* Task directions:
Copy out every line of the data where the word "copyBuffer" is found.
+++ Records to use
(** [!taskId]: [undefined], [null] and the empty string are falsy. *)
Definition falsy (taskId : option string) : bool :=
  match taskId with
  | None => true
  | Some id => bool_decide (id = EmptyString)
  end.

Inductive settled : Type :=
  | Resolve (payload : nat)
  | Reject (e : error).

(** A call either settles from what is at hand or is left waiting for the
    network with its controller registered. *)
Inductive progress : Type :=
| Settled (r : settled)
| Pending (url : string) (taskId : string) (control : nat).

(** What the network answers to a pending request: a rejection (transport
    failure or abort reason) or a response, with the bitmap that
    [createImageBitmap(blob)] decodes from it, if any. *)
Inductive fetch_result : Type :=
| FetchRejected (e : error)
| FetchResponse (ok : bool) (body : content) (bitmap : option content).

(** [copyImageBitMap]: [createImageBitmap(image)] makes a new bitmap. *)
Definition copyImageBitMap (image : nat) (s : state) : settled * state :=
  match heap s !! image with
  | Some pixels => let '(r, s) := alloc pixels s in (Resolve r, s)
  | None => (Reject InvalidStateError, s)
  end.

(** [copyBuffer] resolves with its argument. *)
Definition copyBuffer (buffer : nat) (s : state) : settled * state :=
  (Resolve buffer, s).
++++++
* Solved problem:
(** [copyBuffer] resolves with its argument. *)
Definition copyBuffer (buffer : nat) (s : state) : settled * state :=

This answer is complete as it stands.